Das Legatum Institute in London misst den Wohlstand der Länder durch die Untersuchung verschiedener Teilbereiche wie Wirtschaft und Bildung.

Das Legatum Institute in London misst den Wohlstand der Länder durch die Untersuchung verschiedener Teilbereiche wie Wirtschaft und Bildung.

Die Ziele des Wohlstandsranking sind einem Bericht von Die Presse zufolge die Abdeckung von mehr als 96 Prozent der Weltbevölkerung und fast 100 Prozent des weltweiten Bruttoinlandsproduktes. Den Ergebnissen des Legatum Instituts zufolge sei zwar der Wohlstand der Länder insgesamt leicht gewachsen, die Menschen fühlten sich jedoch unsicherer. In Europa ist die Unsicherheit mit den Auswirkungen der Schuldenkrise eng verstrickt. Trotzdem schafften es sieben europäische Länder unter die ersten zehn. Nur Australien (4. Platz), Neuseeland (5. Platz) und Kanada (6. Platz) sind zusätzlich noch in dieser Spitzengruppe vertreten.

Im Bereich der Wirtschaft fielen die meisten europäischen Staaten erwartungsgemäß am weitesten zurück. Verantwortlich für die Rückstufung Österreichs ist jedoch der Bildungssektor, der insgesamt auf Platz 24 liegt und um sieben Plätze schlechter bewertet wurde als im Vorjahr. Im Bereich der persönlichen Freiheit gewann Österreich aber vier Plätze hinzu und liegt im internationalen Ranking auf Platz 21.

Besorgniserregend ist die Vergrößerung des Ost-West-Gefälles.

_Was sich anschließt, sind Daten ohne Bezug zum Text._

(* ===== verification/Stream.v ===== *)
(** * The event stream of the web socket

    Models [handleWebSocket] of [src/gateway/websocket.go] on the event bus of [Events]: the handler
    subscribes, sends the newest buffered events and then every event its channel receives, until the
    client is gone or a write fails.  Its steps interleave with everything else that uses the bus.  The
    upgrade of the connection belongs to the library; JSON encoding and the outcome of a write are
    parameters.  The goroutine that reads from the client only notices that it is gone. *)

From S2P Require Import Prelude Events.
#[local] Open Scope nat_scope.

Module Stream.
Import Bus.

Section stream.
Context {D T : Type} (Marshal : Event D → option T).

Inductive phase := Subscribed | Hydrating (rest : list (Event D)) | Streaming | Closed.

(** [out] has every message written and whether the write succeeded.  [since], [taken] and [missed]
    only observe: what was published since the handler subscribed, and which of it the channel took. *)
Record State := MkState {
  bus : EventBus (D := D);
  ph : phase;
  out : list (T * bool);
  since : list (Event D);
  taken : list (Event D);
  missed : list (Event D);
}.

Definition set (s : State) (b : EventBus) (p : phase) (o : list (T * bool)) : State :=
  MkState b p o (since s) (taken s) (missed s).

(** How many events the client is sent to begin with. *)
Definition recent : nat := 100.

Definition connect (b : EventBus (D := D)) (id : string) : State := MkState (Subscribe b id []) Subscribed [] [] [] [].

(** The handler returns: its deferred call removes the subscription. *)
Definition close (s : State) (id : string) (o : list (T * bool)) : State := set s (Unsubscribe (bus s) id) Closed o.

(** One step of the handler; [ok] is the outcome of the write it makes.  Errors are ignored until the
    buffered events are sent; an event that does not encode is skipped. *)
Definition serve (s : State) (id : string) (ok : bool) : State :=
  match ph s with
  | Subscribed => set s (bus s) (Hydrating (GetRecent (bus s) recent [])) (out s)
  | Hydrating [] => set s (bus s) Streaming (out s)
  | Hydrating (e :: rest) =>
      set s (bus s) (Hydrating rest) (out s ++ match Marshal e with Some d => [(d, ok)] | None => [] end)
  | Streaming =>
      match Receive (bus s) id with
      | (None, _) => s
      | (Some e, b) =>
          match Marshal e with
          | None => set s b Streaming (out s)
          | Some d => if ok then set s b Streaming (out s ++ [(d, true)]) else close (set s b Streaming (out s)) id (out s ++ [(d, false)])
          end
      end
  | Closed => s
  end.

Inductive action :=
  | APublish (evt : Event D) (now : Z)
  | AOther (o : Bus.op (D := D))
  | AServe (ok : bool)
  | ADisconnect.

(** What another user of the bus may do. *)
Definition others (id : string) (o : Bus.op (D := D)) : bool :=
  match o with
  | OPublish _ _ => false
  | OSubscribe i _ | OUnsubscribe i | OReceive i => negb (String.eqb i id)
  end.

(** The channel of the handler, and whether it takes another event. *)
Definition channel (s : State) (id : string) : list (Event D) :=
  match subscribers (bus s) !! id with Some sub => Ch sub | None => [] end.

Definition room (s : State) (id : string) : bool :=
  match subscribers (bus s) !! id with Some sub => length (Ch sub) <? chan_cap | None => false end.

Definition step (s : State) (id : string) (a : action) : Res State :=
  match a with
  | APublish evt now =>
      b ← Publish (bus s) evt now;
      let evts := published [OPublish evt now] in
      Ok (MkState b (ph s) (out s) (since s ++ evts)
            (taken s ++ if room s id then evts else []) (missed s ++ if room s id then [] else evts))
  | AOther o => if others id o then b ← Bus.step (bus s) o; Ok (set s b (ph s) (out s)) else Ok s
  | AServe ok => Ok (serve s id ok)
  | ADisconnect => Ok (match ph s with Streaming => close s id (out s) | _ => s end)
  end.

Fixpoint run (s : State) (id : string) (acts : list action) : Res State :=
  match acts with [] => Ok s | a :: rest => s' ← step s id a; run s' id rest end.

(** ** What the client is sent *)

(** The events sent first, when [j] events had been published since the subscription. *)
Definition first_sent (size j : nat) (past : list (Event D)) (s : State) : list (Event D) :=
  lastn recent (lastn size (past ++ take j (since s))).

Definition written (s : State) : list T := (out s).*1.

(** What has been written and what is still to come, by phase. *)
Definition accounts (size : nat) (past : list (Event D)) (id : string) (s : State) : Prop :=
  match ph s with
  | Subscribed => out s = []
  | Hydrating rest => ∃ j, j ≤ length (since s) ∧ written s ++ omap Marshal (rest ++ channel s id) = omap Marshal (first_sent size j past s ++ taken s)
  | Streaming => ∃ j, j ≤ length (since s) ∧ written s ++ omap Marshal (channel s id) = omap Marshal (first_sent size j past s ++ taken s)
  | Closed => ∃ j, j ≤ length (since s) ∧ written s `prefix_of` omap Marshal (first_sent size j past s ++ taken s)
  end.

Record inv (size : nat) (past : list (Event D)) (id : string) (s : State) : Prop := {
  v_size : maxBuffer (bus s) = size;
  v_buffer : buffer (bus s) = lastn size (past ++ since s);
  v_sub : match ph s with
          | Closed => subscribers (bus s) !! id = None
          | Subscribed | Hydrating _ => subscribers (bus s) !! id = Some (MkSub id [] (taken s))
          | Streaming => ∃ ch, subscribers (bus s) !! id = Some (MkSub id [] ch)
          end;
  v_taken : taken s `sublist_of` since s;
  v_missed : missed s = [] → taken s = since s;
  v_accounts : accounts size past id s;
}.

Lemma inv_connect size past id (b : EventBus (D := D)) : maxBuffer b = size → buffer b = lastn size past → inv size past id (connect b id).
Proof.
  intros Hm Hb. split; simpl; try done; [by rewrite app_nil_r|by rewrite lookup_insert_eq].
Qed.

(** Publishing: the buffer and the channel. *)
Lemma Publish_spec (b : EventBus (D := D)) evt now past : 0 < maxBuffer b → buffer b = lastn (maxBuffer b) past →
  ∃ b', Publish b evt now = Ok b' ∧ maxBuffer b' = maxBuffer b ∧ buffer b' = lastn (maxBuffer b) (past ++ published [OPublish evt now]) ∧
    ∀ id, subscribers b' !! id = (λ sub, foldr offer sub (published [OPublish evt now])) <$> subscribers b !! id.
Proof.
  intros Hm Hb. destruct (step_buffer b (OPublish evt now) past Hm Hb) as (b' & Hp & Hm' & Hb'). simpl in Hp. exists b'. split_and!; [done..|].
  intros id. unfold Publish in Hp. destruct (if _ <=? _ then _ else _) as [buf|]; [|done]. simpl in Hp. injection Hp as <-. simpl.
  rewrite lookup_fmap. by destruct (subscribers b !! id), evt as [? ? ? [] ?].
Qed.

Lemma inv_publish size past id s evt now : 0 < size → inv size past id s →
  ∃ s', step s id (APublish evt now) = Ok s' ∧ inv size past id s'.
Proof.
  intros Hsz [H1 H2 H3 H4 H5 H6]. cbn [step].
  destruct (Publish_spec (bus s) evt now (past ++ since s)) as (b & -> & Hm & Hb & Hs); [lia|by rewrite H1|]. rewrite Res_bind_Ok.
  eexists; split; [done|]. assert (∃ e, published [OPublish evt now] = [e]) as [e He] by (by eexists).
  remember (published [OPublish evt now]) as evts eqn:Hev. clear Hev.
  assert (Hoff : ∀ ch, foldr offer (MkSub id [] ch) evts = MkSub id [] (ch ++ if length ch <? chan_cap then evts else [])).
  { intros ch. rewrite He. simpl. unfold offer. simpl. destruct (_ <? _); by rewrite ?app_nil_r. }
  assert (Hfirst : ∀ j, j ≤ length (since s) → take j (since s ++ evts) = take j (since s)) by (intros; by apply take_app_le).
  unfold room. split; simpl; rewrite ?length_app.
  - congruence.
  - by rewrite Hb, H1, (assoc_L (++)).
  - rewrite Hs. destruct (ph s) as [|rest| |]; [rewrite H3; simpl; by rewrite Hoff..| |by rewrite H3].
    destruct H3 as [ch ->]. simpl. rewrite Hoff. eauto.
  - destruct (match subscribers (bus s) !! id with Some _ => _ | None => _ end).
    + by apply sublist_app.
    + rewrite app_nil_r. by apply sublist_inserts_r.
  - destruct (match subscribers (bus s) !! id with Some _ => _ | None => _ end).
    + rewrite app_nil_r. intros ->%H5. done.
    + rewrite He. by intros [_ ?]%app_nil.
  - unfold accounts, channel, first_sent, written in *. simpl. rewrite Hs. destruct (ph s) as [|rest| |]; [done|..].
    + destruct H6 as (j & Hj & Hw). exists j. rewrite length_app, Hfirst by done. split; [lia|]. rewrite H3 in *. simpl in *. rewrite Hoff. simpl.
      rewrite (assoc_L (++) rest), omap_app, (assoc_L (++)), Hw, <- omap_app. by rewrite (assoc_L (++)).
    + destruct H6 as (j & Hj & Hw). exists j. rewrite length_app, Hfirst by done. split; [lia|]. destruct H3 as [ch Hch].
      rewrite Hch in *. simpl in *. rewrite Hoff. simpl. rewrite omap_app, (assoc_L (++)), Hw, <- omap_app. by rewrite (assoc_L (++)).
    + destruct H6 as (j & Hj & Hw). exists j. rewrite length_app, Hfirst by done. split; [lia|]. rewrite (assoc_L (++)), omap_app.
      by apply prefix_app_r.
Qed.

Lemma others_frame b id o : others id o = true →
  ∃ b', Bus.step b o = Ok b' ∧ maxBuffer b' = maxBuffer b ∧ buffer b' = buffer b ∧ subscribers b' !! id = subscribers b !! id.
Proof.
  destruct o as [|i f|i|i]; simpl; [done|..]; intros Hne%negb_true_iff%String.eqb_neq; eexists; (split; [done|]).
  - simpl. by rewrite lookup_insert_ne.
  - unfold Unsubscribe. destruct (subscribers b !! i); simpl; [by rewrite lookup_delete_ne|done].
  - unfold Receive. destruct (subscribers b !! i) as [[? ? []]|]; simpl; [done|by rewrite lookup_insert_ne|done].
Qed.

(** A change of the phase or the messages only. *)
Lemma inv_set size past id s b p o : inv size past id s →
  maxBuffer b = maxBuffer (bus s) → buffer b = buffer (bus s) →
  match p with
  | Closed => subscribers b !! id = None
  | Subscribed | Hydrating _ => subscribers b !! id = Some (MkSub id [] (taken s))
  | Streaming => ∃ ch, subscribers b !! id = Some (MkSub id [] ch)
  end → accounts size past id (set s b p o) → inv size past id (set s b p o).
Proof. intros [H1 H2 _ H4 H5 _] Hm Hb Hs Ha. split; simpl; [congruence|congruence|done..]. Qed.

Lemma omap_cons_match e l : omap Marshal (e :: l) = match Marshal e with Some d => [d] | None => [] end ++ omap Marshal l.
Proof. simpl. by destruct (Marshal e). Qed.

Lemma inv_serve size past id s ok : inv size past id s → inv size past id (serve s id ok).
Proof.
  intros Hi. pose proof Hi as [H1 H2 H3 _ _ H6]. unfold accounts, channel, written, first_sent in H6.
  unfold serve. destruct (ph s) as [|[|e rest]| |] eqn:Hp; [| | | |done].
  - apply inv_set; try done. exists (length (since s)). split; [done|]. unfold written, channel, first_sent. simpl.
    rewrite H6, H3, GetRecent_spec, H2, firstn_all. simpl. f_equal. f_equal. f_equal. apply list_filter_all. by intros.
  - apply inv_set; [done|done|done|by eexists|exact H6].
  - apply inv_set; try done. destruct H6 as (j & Hj & Hw). exists j. split; [done|]. unfold written, channel, first_sent. simpl.
    rewrite <- Hw, <- app_comm_cons, omap_cons_match, fmap_app, <- (assoc_L (++)). f_equal. f_equal. by destruct (Marshal e).
  - destruct H3 as [ch Hch]. destruct H6 as (j & Hj & Hw). rewrite Hch in Hw. simpl in Hw. unfold Receive. rewrite Hch.
    destruct ch as [|e ch]; [done|]. rewrite omap_cons_match in Hw. destruct (Marshal e) as [d|].
    + destruct ok.
      * apply inv_set; try done; [simpl; rewrite lookup_insert_eq; eauto|]. exists j. split; [done|].
        unfold written, channel, first_sent. simpl. rewrite lookup_insert_eq, <- Hw, fmap_app, <- (assoc_L (++)). done.
      * unfold close. simpl. apply (inv_set size past id s); [done|..]; unfold Unsubscribe; simpl; rewrite ?lookup_insert_eq; simpl; [done|done|by rewrite lookup_delete_eq|].
        exists j. split; [done|]. unfold written, first_sent. simpl. rewrite <- Hw, fmap_app, (assoc_L (++)). by apply prefix_app_r.
    + apply inv_set; try done; [simpl; rewrite lookup_insert_eq; eauto|]. exists j. split; [done|].
      unfold written, channel, first_sent. simpl. by rewrite lookup_insert_eq.
Qed.

Lemma stream_step size past id s a : 0 < size → inv size past id s → ∃ s', step s id a = Ok s' ∧ inv size past id s'.
Proof.
  intros Hsz Hi. destruct a as [evt now|o|ok|]; [by apply inv_publish|..]; cbn [step].
  - destruct (others id o) eqn:Ho; [|by exists s]. destruct (others_frame (bus s) id o Ho) as (b & -> & Hm & Hb & Hs). rewrite Res_bind_Ok.
    eexists; split; [done|]. pose proof Hi as [_ _ H3 _ _ H6]. apply inv_set; try done; [by rewrite Hs|].
    unfold accounts, channel, written, first_sent in *. simpl. by rewrite Hs.
  - eexists; split; [done|]. by apply inv_serve.
  - eexists; split; [done|]. destruct (ph s) eqn:Hp; try done. pose proof Hi as [_ _ H3 _ _ H6]. rewrite Hp in H3.
    destruct H3 as [ch Hch]. unfold close. apply inv_set; try done; unfold Unsubscribe; rewrite Hch; simpl; [done|done|by rewrite lookup_delete_eq|].
    unfold accounts in *. simpl. rewrite Hp in H6. destruct H6 as (j & Hj & Hw). exists j. split; [done|]. change (first_sent size j past (set s _ Closed (out s))) with (first_sent size j past s). simpl. rewrite <- Hw. by apply prefix_app_r.
Qed.

Lemma stream_run size past id acts : 0 < size → ∀ s, inv size past id s → ∃ s', run s id acts = Ok s' ∧ inv size past id s'.
Proof.
  intros Hsz. induction acts as [|a acts IH]; intros s Hi; cbn [run]; [by exists s|].
  destruct (stream_step size past id s a Hsz Hi) as (s1 & -> & Hi1). rewrite Res_bind_Ok. by apply IH.
Qed.

End stream.
End Stream.

Import Bus Stream.


(** One event is published before the client connects and one just after it subscribed. *)
Definition demo_acts : list (Stream.action (D := unit)) :=
  [APublish (MkEvent EvtReadRepair "c" "n" None tt) 2; AServe true; AServe true; AServe true; AServe true; AServe true].

Definition demo_os : list (Bus.op (D := unit)) := [Bus.OPublish (MkEvent EvtLeaderElected "c" "n" None tt) 1].

Definition demo_stream : option (list (EventType * bool)) :=
  match Bus.run (Bus.NewEventBus 10) demo_os with
  | Ok b => match Stream.run (λ e, Some (ev_Type e)) (connect b "s") "s" demo_acts with Ok s => Some (out s) | Panic => None end
  | Panic => None
  end.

Viele ehemalige Sowjetstaaten sind jenseits des 30. Rangs anzufinden. Die europäischen Schlusslichter sind Albanien (84. Platz), Moldawien (92. Platz) und Bosnien-Herzegowina (99. Platz). Den größten Absturz hat aber Griechenland zu verkraften, was insgesamt 10 Plätze verlor und auf Platz 49 abgerutscht ist. Italien hat seit 2009 16 Plätze verloren und befindet sich auf Platz 36.